When i sit in an AirBnb I rented to the month of August (which has a failing AC within the Texas Summer) I was thinking it might be a fun time to execute a mental check of start-up life and also the transition to date. Always advantageous when you’re sweating from sitting 🙂 Having grown our team significantly the organization aspects is beginning to feel “normal.” If that’s a possibility. My co-founder Marissa would say we’re out of the “storming” phase and now to the “normalization” phase of our own first year. I now use her Westpoint terminology within my common speech, confusing friends basic terms as Sitrep, bluf and naturally MFIC. I’ll let her enlighten all of you for the definitions. In my opinion, normalizing the group helps us show we have momentum, synergy and our folks (and internal technology) are typical aligned and also the pace is collecting bigtime. Perfect things.


In the past posts I’ve commented on product development, CRE culture, investment plus much more. In this posting I would like to target customers and how to pay attention to them.

Whenever we first launched beta and commenced collecting feedback, the response was overwhelming from the initial users. “Change this,” “I don’t under this wording here,” “consider adding X,” “is there a atlas button with the?” (DOH!). To people with tech startup experience I’m sure that’s not new. I first, having only a humble CRE broker’s background, was quite surprised/impressed by how many people are willing to provide you with their help with this mission. What’s the mission again? Help small enterprises make smarter lease decisions.

Ahead of time, I felt compelled to push almost all our product development and assumptions coming from a pure real-estate perspective. I knew we could make improvements to the prevailing tech in the market, and we’re an industrial real-estate product, right? Sure, we’re free and anonymous and that great stuff but our company offers a platform that is CRE based to users. The whole core assumptions and product architecture/functions were steeped within the real-estate problem-solving mindset. Once we grew together as a team, we became less and less dependent on these assumptions plus much more plus much more engaged by the feedback from the users and people within the field. This assumption quickly changed, we’re not really a real-estate product, we’re a business product. How did look for that out?

We asked.

Our caboodling team is out daily hand-collecting reviews in Houston and I’m humbled by their efforts. They’re helping us seed the woking platform with real, verified feedback from business decision makers. It’s a critical and foundational objective of ours to gather these experiences. However, I’m impressed by the response we’re getting from retailers, tenants, small enterprises once they hear our mission, test out the woking platform and determine what we’re all about. It’s not uncommon for our caboodlers to shell out 30 mins on a single review (that your collection part takes about 60 seconds FYI) since the business community is definitely so hungry being heard. It is a group that’s putting their livelihoods on the line, every day, to produce their business grow along with their personal lives more enriched through their dreams. It’s about damn time someone sat down and paid attention to them.

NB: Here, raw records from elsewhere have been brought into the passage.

(** ** The iteration adapter *)

(** From the marker at [k] to the marker at [N] the loop yields
    [k, k+1, ..., N-1]. *)
Lemma range_for_counts cfg u N fuel : forall k,
  0 <= k <= N -> N <= max_value u -> (Z.to_nat (N - k) < fuel)%nat ->
  range_for (operator_ne cfg) (operator_deref cfg) (operator_inc cfg u) fuel
    {| e := Enumerator k |} {| e := Enumerator N |}
  = Some (Enumerator <$> seqZ k (N - k)).
Proof.
  induction fuel as [|fuel IH]; intros k Hk HN Hfuel; [lia|].
  simpl. rewrite operator_ne_values. simpl.
  destruct (k =? N) eqn:Hend; simpl.
  - apply Z.eqb_eq in Hend. subst k. now rewrite seqZ_nil by lia.
  - apply Z.eqb_neq in Hend.
    rewrite operator_inc_next
      by (unfold in_range; pose proof (min_value_nonpos u); lia).
    simpl. rewrite IH by lia. simpl.
    rewrite operator_deref_value. simpl.
    rewrite (seqZ_cons k) by lia. rewrite fmap_cons.
    replace (N - (k + 1)) with (Z.pred (N - k)) by lia.
    reflexivity.
Qed.

Lemma ordinals_ascending m n :
  StronglySorted (fun a b => value_of a < value_of b) (Enumerator <$> seqZ m n).
Proof.
  remember (Z.to_nat n) as len eqn:Hlen.
  revert m n Hlen. induction len as [|len IH]; intros m n Hlen.
  - rewrite seqZ_nil by lia. constructor.
  - rewrite seqZ_cons by lia. rewrite fmap_cons.
    apply StronglySorted_cons. split.
    + rewrite Forall_fmap. apply Forall_seqZ. intros j Hj. simpl. lia.
    + apply IH. lia.
Qed.

Lemma ordinals_distinct m n : NoDup (Enumerator <$> seqZ m n).
Proof.
  apply NoDup_fmap_2; [|apply NoDup_seqZ].
  intros a b [= ->]. reflexivity.
Qed.

Lemma ordinals_last N :
  1 <= N -> last (Enumerator <$> seqZ 0 N) = Some (Enumerator (N - 1)).
Proof.
  intros HN. rewrite last_lookup, length_fmap, length_seqZ, list_lookup_fmap.
  rewrite lookup_seqZ_lt by lia. simpl. do 2 f_equal. lia.
Qed.

Lemma ordinals_exclude_bound N : Enumerator N ∉ Enumerator <$> seqZ 0 N.
Proof.
  intros Hin. apply list_elem_of_fmap in Hin as (j & [= <-] & Hj).
  apply elem_of_seqZ in Hj. lia.
Qed.

(** C3, as amended: for a family whose count [N >= 1] is itself a value of
    the underlying type, the capability predicate holds, the range's
    markers are at 0 and at [N], and the loop from the first to the second
    yields [0, 1, ..., N-1]: [N] distinct ordinals in strictly ascending
    order, the first 0 and the last [N-1]. The end marker's value [N] is
    not among the values read. *)
Theorem ordinals_yields_every_ordinal cfg u N fuel :
  1 <= N -> N <= max_value u -> (Z.to_nat N < fuel)%nat ->
  HasOrdinality cfg (EnumClass u (Some N)) = Built true
  /\ exists r l,
       ordinals cfg (EnumClass u (Some N)) = Built r
       /\ begin cfg r = {| e := Enumerator 0 |}
       /\ end_ cfg r = {| e := Enumerator N |}
       /\ iterate cfg fuel r = Some l
       /\ l = Enumerator <$> seqZ 0 N
       /\ length l = Z.to_nat N
       /\ NoDup l
       /\ StronglySorted (fun a b => value_of a < value_of b) l
       /\ head l = Some (Enumerator 0)
       /\ last l = Some (Enumerator (N - 1))
       /\ operator_deref cfg (end_ cfg r) ∉ l.
Proof.
  intros HN Hfit Hfuel.
  assert (Hpos : (0 <? N) = true) by (apply Z.ltb_lt; lia).
  assert (Hcast : static_cast u N = N).
  { apply static_cast_id. unfold in_range. pose proof (min_value_nonpos u). lia. }
  split; [destruct cfg; cbn; now rewrite Hpos|].
  exists {| range_underlying := u; range_count := N |},
         (Enumerator <$> seqZ 0 N).
  assert (Hend : end_ cfg {| range_underlying := u; range_count := N |}
                 = {| e := Enumerator N |}).
  { destruct cfg;
      unfold end_, Primary.end_, Shim.end_, static_cast_enum;
      cbn [range_underlying range_count]; now rewrite Hcast. }
  split; [destruct cfg; cbn; [now rewrite Hpos|reflexivity]|].
  split; [destruct cfg; reflexivity|].
  split; [exact Hend|].
  split.
  { rewrite iterate_range_for, Hend. simpl range_underlying.
    replace (begin cfg _) with {| e := Enumerator 0 |} by (destruct cfg; reflexivity).
    rewrite (range_for_counts cfg u N fuel 0) by lia.
    now rewrite Z.sub_0_r. }
  split; [reflexivity|].
  split; [now rewrite length_fmap, length_seqZ|].
  split; [apply ordinals_distinct|].
  split; [apply ordinals_ascending|].
  split; [rewrite seqZ_cons by lia; reflexivity|].
  split; [now apply ordinals_last|].
  rewrite Hend, operator_deref_value. simpl. apply ordinals_exclude_bound.
Qed.

Lemma ordinals_yields_every_ordinal_witness :
  HasOrdinality Cpp20 (EnumClass uint8_t (Some 5)) = Built true
  /\ exists r l,
       ordinals Cpp20 (EnumClass uint8_t (Some 5)) = Built r
       /\ begin Cpp20 r = {| e := Enumerator 0 |}
       /\ end_ Cpp20 r = {| e := Enumerator 5 |}
       /\ iterate Cpp20 8 r = Some l
       /\ l = Enumerator <$> seqZ 0 5
       /\ length l = Z.to_nat 5
       /\ NoDup l
       /\ StronglySorted (fun a b => value_of a < value_of b) l
       /\ head l = Some (Enumerator 0)
       /\ last l = Some (Enumerator (5 - 1))
       /\ operator_deref Cpp20 (end_ Cpp20 r) ∉ l.
Proof.
  apply (ordinals_yields_every_ordinal Cpp20 uint8_t 5 8); cbn; lia.
Defined.

(** C3 fails as stated for the full 8-bit family: 256 ordinals 0..255 with
    underlying type [uint8_t]. The capability predicate holds, but the end
    marker holds 0, equal to the begin marker, and the loop yields
    nothing. *)
Lemma ordinals_full_uint8_yields_nothing :
  HasOrdinality Cpp20 (EnumClass uint8_t (Some 256)) = Built true
  /\ (forall k, 0 <= k < 256 -> in_range uint8_t k)
  /\ exists r,
       ordinals Cpp20 (EnumClass uint8_t (Some 256)) = Built r
       /\ end_ Cpp20 r = {| e := Enumerator 0 |}
       /\ end_ Cpp20 r = begin Cpp20 r
       /\ iterate Cpp20 300 r = Some []
       /\ iterate Cpp20 300 r <> Some (Enumerator <$> seqZ 0 256).
Proof.
  split; [reflexivity|].
  split; [intros k Hk; unfold in_range; cbn; lia|].
  eexists. split; [reflexivity|].
  repeat split. discriminate.
Qed.

(** ** The capability predicate *)

(** C4, as amended: for an enumeration type the predicate is true exactly
    when a specialization of [ordinalCount] exists and returns a positive
    value, and false exactly when one exists and returns a value that is
    not positive. Without a specialization the predicate has no value:
    evaluating it fails the build. *)
Theorem HasOrdinality_enumeration cfg u c :
  (HasOrdinality cfg (EnumClass u c) = Built true
     <-> exists n, c = Some n /\ 0 < n)
  /\ (HasOrdinality cfg (EnumClass u c) = Built false
     <-> exists n, c = Some n /\ n <= 0)
  /\ (HasOrdinality cfg (EnumClass u c) = BuildFails NoSpecialization
     <-> c = None).
Proof.
  assert (Hval : HasOrdinality cfg (EnumClass u c)
                 = match c with
                   | Some n => Built (0 <? n)
                   | None => BuildFails NoSpecialization
                   end)
    by (destruct cfg, c; reflexivity).
  rewrite Hval. destruct c as [n|].
  - destruct (Z.ltb_spec 0 n) as [Hn|Hn]; repeat split;
      try discriminate; try (intros _; exists n; split; [reflexivity|lia]);
      intros (m & [= <-] & Hm); lia.
  - repeat split; try discriminate; try reflexivity;
      intros (m & [=] & _).
Qed.

(** C4 fails as stated for an enumeration type without a specialization:
    the predicate is not false there, in either configuration. *)
Lemma HasOrdinality_unspecialized_not_false :
  is_enum_v (EnumClass uint8_t None) = true
  /\ specialization (EnumClass uint8_t None) = None
  /\ HasOrdinality Cpp20 (EnumClass uint8_t None) <> Built false
  /\ HasOrdinality Cpp17 (EnumClass uint8_t None) <> Built false
  /\ HasOrdinality Cpp20 (EnumClass uint8_t None) = BuildFails NoSpecialization
  /\ HasOrdinality Cpp17 (EnumClass uint8_t None) = BuildFails NoSpecialization.
Proof. repeat split; discriminate. Qed.

(** For a type that is not an enumeration the concept is false, while the
    variable template of the C++17 configuration cannot be named. *)
Lemma HasOrdinality_not_enum :
  HasOrdinality Cpp20 NotEnum = Built false
  /\ HasOrdinality Cpp17 NotEnum = BuildFails ConstraintFailure.
Proof. split; reflexivity. Qed.

(** ** Comparison of position markers *)

(** C6: two markers compare equal exactly when their ordinal values are
    equal, which is exactly when the markers are the same; [!=] is the
    negation of [==]. *)
Theorem marker_equality_by_ordinal cfg a b :
  (operator_eq cfg a b = true <-> value_of (e a) = value_of (e b))
  /\ (operator_ne cfg a b = true <-> value_of (e a) <> value_of (e b))
  /\ operator_ne cfg a b = negb (operator_eq cfg a b)
  /\ (operator_eq cfg a b = true <-> a = b).
Proof.
  rewrite operator_eq_values, operator_ne_values.
  rewrite negb_true_iff, Z.eqb_eq, Z.eqb_neq.
  repeat split; try tauto.
  - destruct a as [[x]], b as [[y]]. simpl. now intros ->.
  - now intros ->.
Qed.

So that’s what we’ve been doing. Not merely coding/testing/building/caboodling and trending hard towards our full release in the following couple weeks (SUPER excited to exhibit everybody) but merely plain interviewing, listening and gaining knowledge from our core customers. I’ve discovered that simply because your product is provided for free doesn’t mean it automatically drops some inherent barrier to entry. Products must solve real-world difficulties for real-world people. This full release I believe encompasses that mantra. We’re going to share it soon.

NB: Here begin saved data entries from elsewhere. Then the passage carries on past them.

Lemma spec_matches_sublist (candidates : list jsstring) (query : jsstring) :
  sublist (Spec.spec_matches candidates query) candidates.
Proof.
  unfold Spec.spec_matches, Spec.all_matches.
  etrans; [apply sublist_take | apply sublist_filter].
Qed.

End Matches.

Section TypeaheadClaims.
Import Typeahead.



Lemma items_showDropdown k ms p :
  items (dropdown_of k (showDropdown k ms p)) = ms.
Proof. by destruct k, ms. Qed.

Lemma display_showDropdown k ms p :
  display (dropdown_of k (showDropdown k ms p))
  = match ms with [] => DisplayNone | _ => DisplayBlock end.
Proof. by destruct k, ms. Qed.

Lemma display_hideDropdown k p :
  display (dropdown_of k (hideDropdown k p)) = DisplayNone.
Proof. by destruct k. Qed.

Lemma length_lt_2 (s : jsstring) :
  (length (toLowerCase s) <? 2)%nat = true ↔ (length s < 2)%nat.
Proof. rewrite length_toLowerCase. apply Nat.ltb_lt. Qed.

Lemma length_ge_2 (s : jsstring) :
  (2 ≤ length s)%nat → (length (toLowerCase s) <? 2)%nat = false.
Proof. rewrite length_toLowerCase. apply Nat.ltb_ge. Qed.



(** The country listener on an input inside a form, for a query of at
    least two code units: the computed list is passed to [showDropdown]. *)
Lemma country_on_input_long countries p f :
  country_form p = Some f →
  (2 ≤ length (country_value p))%nat →
  country_on_input countries p
  = Ok (showDropdown Country
          (Spec.spec_matches countries (country_value p))
          (after_country_change p f)).
Proof.
  intros Hf Hlen. unfold country_on_input, after_country_change.
  cbn -[toLowerCase filter_matches Nat.ltb]. rewrite Hf.
  by rewrite (length_ge_2 _ Hlen), filter_matches_spec.
Qed.

Lemma country_on_input_short countries p f :
  country_form p = Some f →
  (length (country_value p) < 2)%nat →
  country_on_input countries p
  = Ok (hideDropdown Country (after_country_change p f)).
Proof.
  intros Hf Hlen. unfold country_on_input, after_country_change.
  cbn -[toLowerCase filter_matches Nat.ltb]. rewrite Hf.
  apply length_lt_2 in Hlen. by rewrite Hlen.
Qed.


(** The city listener for a query of at least two code units, once
    [cities] is an array. *)
Lemma city_on_input_long tbl p f cities :
  city_form p = Some f →
  (2 ≤ length (city_value p))%nat →
  selected_cities tbl (if country_of_city_form p f then country_value p else [])
  = PArray cities →
  city_on_input tbl p
  = Ok (showDropdown City (Spec.spec_matches cities (city_value p))
          (set_currentCity (city_value p) p)).
Proof.
  intros Hy Hlen Hsel. unfold city_on_input.
  cbn -[toLowerCase filter_matches Nat.ltb selected_cities country_of_city_form].
  rewrite (length_ge_2 _ Hlen), Hy.
  change (country_of_city_form (set_currentCity (city_value p) p) f)
    with (country_of_city_form p f).
  by rewrite Hsel, filter_matches_spec.
Qed.



End TypeaheadClaims.

Section TypeaheadTheorems.
Import Typeahead.







End TypeaheadTheorems.

Section CouplingTheorems.
Import Typeahead.

(** C5 (amended).  When the country input and the city input are in the
    same form, a click on a suggestion of the country typeahead puts the
    suggestion in the country input, closes the list and sets the city
    input to the empty string.  In the debug variant the click puts the
    suggestion in the country input and closes the list, and the city
    input keeps its value. *)
Theorem C5_country_selection :
  ∀ (m : jsstring) (p : Page),
    (∀ f, country_form p = Some f → city_form p = Some f →
       ∃ p', item_on_click Country m p = Ok p'
             ∧ country_value p' = m
             ∧ display (country_dropdown p') = DisplayNone
             ∧ city_value p' = []
             ∧ currentCountry p' = m
             ∧ currentCity p' = [])
    ∧ country_value (debug_item_on_click Country m p) = m
    ∧ display (country_dropdown (debug_item_on_click Country m p))
      = DisplayNone
    ∧ city_value (debug_item_on_click Country m p) = city_value p.
Proof.
  intros m p. split; [|done].
  intros f Hc Hy. unfold item_on_click.
  cbn [country_form set_currentCountry set_country_value]. rewrite Hc.
  unfold city_of_country_form.
  cbn [city_form set_currentCountry set_country_value].
  rewrite bool_decide_eq_true_2 by done.
  by eexists.
Qed.

Lemma C5_country_selection_witness :
  ∃ p', item_on_click Country (lit "Canada")
          (set_city_value (lit "Paris") blank_page) = Ok p'
        ∧ country_value p' = lit "Canada"
        ∧ display (country_dropdown p') = DisplayNone
        ∧ city_value p' = []
        ∧ currentCountry p' = lit "Canada"
        ∧ currentCity p' = [].
Proof.
  apply (proj1 (C5_country_selection (lit "Canada")
                  (set_city_value (lit "Paris") blank_page)) O);
    reflexivity.
Defined.

(** C5 as stated fails in the debug variant: selecting ["Canada"] while
    the city field holds ["Paris"] leaves ["Paris"] in the city field. *)
Lemma C5_counterexample_debug_keeps_city :
  city_value (debug_item_on_click Country (lit "Canada")
                (set_city_value (lit "Paris") blank_page))
  = lit "Paris"
  ∧ city_value (debug_item_on_click Country (lit "Canada")
                  (set_city_value (lit "Paris") blank_page))
    ≠ [].
Proof. split; [reflexivity | discriminate]. Qed.

(** The lookup [citiesByCountry[k]] is [undefined] exactly when [k] is
    neither an own key nor a name inherited from [Object.prototype]. *)
Lemma get_property_undefined (tbl : table) (k : jsstring) :
  get_property tbl k = PUndefined
  ↔ own_property tbl k = None ∧ k ∉ object_prototype_names.
Proof.
  unfold get_property. destruct (own_property tbl k) as [v|].
  - split; [discriminate | intros [? _]; discriminate].
  - case_bool_decide as Hin.
    + split; [discriminate | intros [_ Hn]; by destruct Hn].
    + by split.
Qed.

Lemma get_property_own (tbl : table) (k : jsstring) (v : list jsstring) :
  own_property tbl k = Some v → get_property tbl k = PArray v.
Proof. unfold get_property. by intros ->. Qed.

(** The fallback of the city listener: with an empty country, or one
    whose lookup is [undefined], the candidates are the cities of every
    country, in the order of the table. *)
Lemma selected_cities_fallback (tbl : table) (country : jsstring) :
  country = [] ∨ get_property tbl country = PUndefined →
  selected_cities tbl country = PArray (values_flat tbl).
Proof.
  unfold selected_cities. intros [-> | ->]; [done|].
  by rewrite andb_false_r.
Qed.

Lemma selected_cities_own (tbl : table) (country : jsstring) v :
  country ≠ [] → own_property tbl country = Some v →
  selected_cities tbl country = PArray v.
Proof.
  unfold selected_cities. intros Hne Hv.
  rewrite (get_property_own _ _ _ Hv). by destruct country.
Qed.

Lemma city_on_input_fallback (tbl : table) (p : Page) (f : nat) :
  city_form p = Some f →
  country_form p = Some f →
  (2 ≤ length (city_value p))%nat →
  country_value p = [] ∨ get_property tbl (country_value p) = PUndefined →
  city_on_input tbl p
  = Ok (showDropdown City
          (Spec.spec_matches (values_flat tbl) (city_value p))
          (set_currentCity (city_value p) p)).
Proof.
  intros Hy Hc Hlen Hfb. unfold city_on_input.
  cbn -[toLowerCase filter_matches Nat.ltb selected_cities].
  rewrite (length_ge_2 _ Hlen), Hy. unfold country_of_city_form.
  cbn -[toLowerCase filter_matches Nat.ltb selected_cities].
  rewrite bool_decide_eq_true_2 by done.
  by rewrite (selected_cities_fallback _ _ Hfb), filter_matches_spec.
Qed.

(** C9, at a country that is not a key of the table but names a property
    of [Object.prototype]: [cities] is then that inherited value, not an
    array, and the listener ends in a [TypeError] before any list is
    shown. *)
Theorem C9_inherited_name_no_fallback :
  ∀ (tbl : table) (p : Page) (f : nat),
    own_property tbl (lit "constructor") = None →
    city_form p = Some f →
    country_form p = Some f →
    country_value p = lit "constructor" →
    (2 ≤ length (city_value p))%nat →
    selected_cities tbl (country_value p) = PInherited
    ∧ city_on_input tbl p = TypeError (set_currentCity (city_value p) p).
Proof.
  intros tbl p f Hown Hy Hc Hv Hlen.
  assert (selected_cities tbl (country_value p) = PInherited) as Hsel.
  { rewrite Hv. unfold selected_cities, get_property. by rewrite Hown. }
  split; [done|]. unfold city_on_input.
  cbn -[toLowerCase filter_matches Nat.ltb selected_cities].
  rewrite (length_ge_2 _ Hlen), Hy. unfold country_of_city_form.
  cbn -[toLowerCase filter_matches Nat.ltb selected_cities].
  rewrite bool_decide_eq_true_2 by done. by rewrite Hsel.
Qed.

Lemma C9_inherited_name_no_fallback_witness :
  selected_cities citiesByCountry_excerpt (lit "constructor") = PInherited
  ∧ city_on_input citiesByCountry_excerpt
      (set_city_value (lit "lo")
         (set_country_value (lit "constructor") blank_page))
    = TypeError
        (set_currentCity (lit "lo")
           (set_city_value (lit "lo")
              (set_country_value (lit "constructor") blank_page))).
Proof.
  apply (C9_inherited_name_no_fallback citiesByCountry_excerpt
           (set_city_value (lit "lo")
              (set_country_value (lit "constructor") blank_page)) O);
    [reflexivity | reflexivity | reflexivity | reflexivity | simpl; lia].
Defined.

End CouplingTheorems.

(** ** Debounce *)

Section DebounceTheorems.
Import Debounce.
Context {A : Type}.
Variable wait : N.

Lemma call_init (t : N) (a : A) :
  step wait init (Call t a) = armed t (t + wait) 0 a [].
Proof.
  unfold step, advance, executedFunction, clearTimeout, armed; simpl.
  by rewrite N.max_0_l.
Qed.

(** A call before the pending timer is due cancels it and sets a new
    one: nothing is invoked. *)
Lemma call_armed (nw d : N) (id : nat) (a a' : A) (inv : list A) (t : N) :
  nw ≤ t → t < d →
  step wait (armed nw d id a inv) (Call t a')
  = armed t (t + wait) (S id) a' inv.
Proof.
  intros Hnw Hd. unfold step, advance, armed. simpl.
  destruct (decide (d ≤ t)) as [?|_]; [lia|]. simpl.
  unfold executedFunction, clearTimeout. simpl.
  rewrite filter_cons. simpl.
  destruct (decide (Some id ≠ Some id)) as [Hne|_]; [by destruct Hne|].
  by rewrite N.max_r by done.
Qed.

Once we grow our team all of us have a part to try out right here at Tenavox. Mine is heavily steeped in product, real-estate and methodology. That doesn’t mean we don’t wear fifty other hats too, from fundraising (which never stops haha) to data science, startups would be better at exposing whom you are being forced. Our team (and also the founders) do whatever it takes to advance the ball forward. People inquire about how a transition from CRE to Startup in tech is going, whenever they dive right in too making use of their idea? I smile and enquire of this: Are you able to handle the stress on this deadline, the following sprint, sales projections, recruiting, feedback, testing, adjustments, operations, payroll and a lot more. When you choose to take the plunge and create something that matters you become much more responsible. How? Well ideas are basically worth nothing, approximately I’ve learned 😉 It’s all within the execution and also the team…and also the culture. A strong culture may be the foundation for the strong company.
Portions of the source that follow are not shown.